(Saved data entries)
Lemma strip_char_empty (c : Ascii.ascii) (path : string) :
  strip_char c path = "" ↔ Forall (λ a, a = c) (String.list_ascii_of_string path).
Proof.
  unfold strip_char, rstrip_char.
  rewrite <- chars_nil, chars_rev.
  rewrite <- lstrip_char_empty. set (u := lstrip_char c path).
  split.
  - intros Hrev. apply (f_equal reverse) in Hrev.
    rewrite reverse_involutive, reverse_nil in Hrev.
    apply chars_nil, lstrip_char_empty in Hrev.
    rewrite chars_rev, Forall_reverse in Hrev.
    pose proof (lstrip_char_head c path) as Hhead. fold u in Hhead.
    apply chars_nil. destruct (String.list_ascii_of_string u) as [|a l]; [done|].
    apply Forall_cons in Hrev as [-> _]. by destruct Hhead.
  - intros ->. done.
Qed.

Lemma strip_char_last (c : Ascii.ascii) (path : string) :
  last (String.list_ascii_of_string (strip_char c path)) ≠ Some c.
Proof.
  unfold strip_char, rstrip_char. rewrite chars_rev, last_reverse.
  apply lstrip_char_head.
Qed.

Lemma split_char_single_empty (c : Ascii.ascii) (t : string) :
  split_char c t = [""] → t = "".
Proof.
  destruct t as [|a t]; [done|]. simpl.
  pose proof (split_char_nonempty c t) as Hne.
  destruct (Ascii.eqb a c); destruct (split_char c t); done.
Qed.

Lemma last_split_char_empty (c : Ascii.ascii) (t : string) :
  last (split_char c t) = Some "" ↔
  t = "" ∨ last (String.list_ascii_of_string t) = Some c.
Proof.
  induction t as [|a t IH]; [split; [by left|done]|].
  pose proof (split_char_nonempty c t) as Hne.
  pose proof (split_char_single_empty c t) as Hsingle.
  simpl split_char. simpl String.list_ascii_of_string.
  destruct (Ascii.eqb a c) eqn:Hac.
  - apply Ascii.eqb_eq in Hac as ->.
    destruct (split_char c t) as [|seg0 segs] eqn:Hsplit; [done|].
    rewrite last_cons_cons, IH, (last_cons c).
    destruct t as [|b t]; [intuition (discriminate || congruence)|].
    destruct (last (String.list_ascii_of_string (String b t))) eqn:Hlast;
      [intuition (discriminate || congruence)|].
    by apply last_None in Hlast.
  - apply Ascii.eqb_neq in Hac.
    destruct (split_char c t) as [|seg0 segs] eqn:Hsplit; [done|].
    rewrite (last_cons a).
    destruct segs as [|seg1 segs].
    + simpl. split; [done|]. intros [?|Hlast]; [done|].
      destruct (last (String.list_ascii_of_string t)) as [b|] eqn:Ht;
        [|intuition (discriminate || congruence)].
      injection Hlast as ->.
      assert (seg0 = "") as -> by (apply (inj Some), IH; by right).
      specialize (Hsingle eq_refl). subst t. done.
    + rewrite last_cons_cons, IH.
      destruct t as [|b t]; [done|].
      destruct (last (String.list_ascii_of_string (String b t))) eqn:Hlast;
        [intuition (discriminate || congruence)|].
      by apply last_None in Hlast.
Qed.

» Exercise
Among the records above, find the lines that contain "Hhead" and copy every one.

» Task output
    pose proof (lstrip_char_head c path) as Hhead. fold u in Hhead.
    apply Forall_cons in Hrev as [-> _]. by destruct Hhead.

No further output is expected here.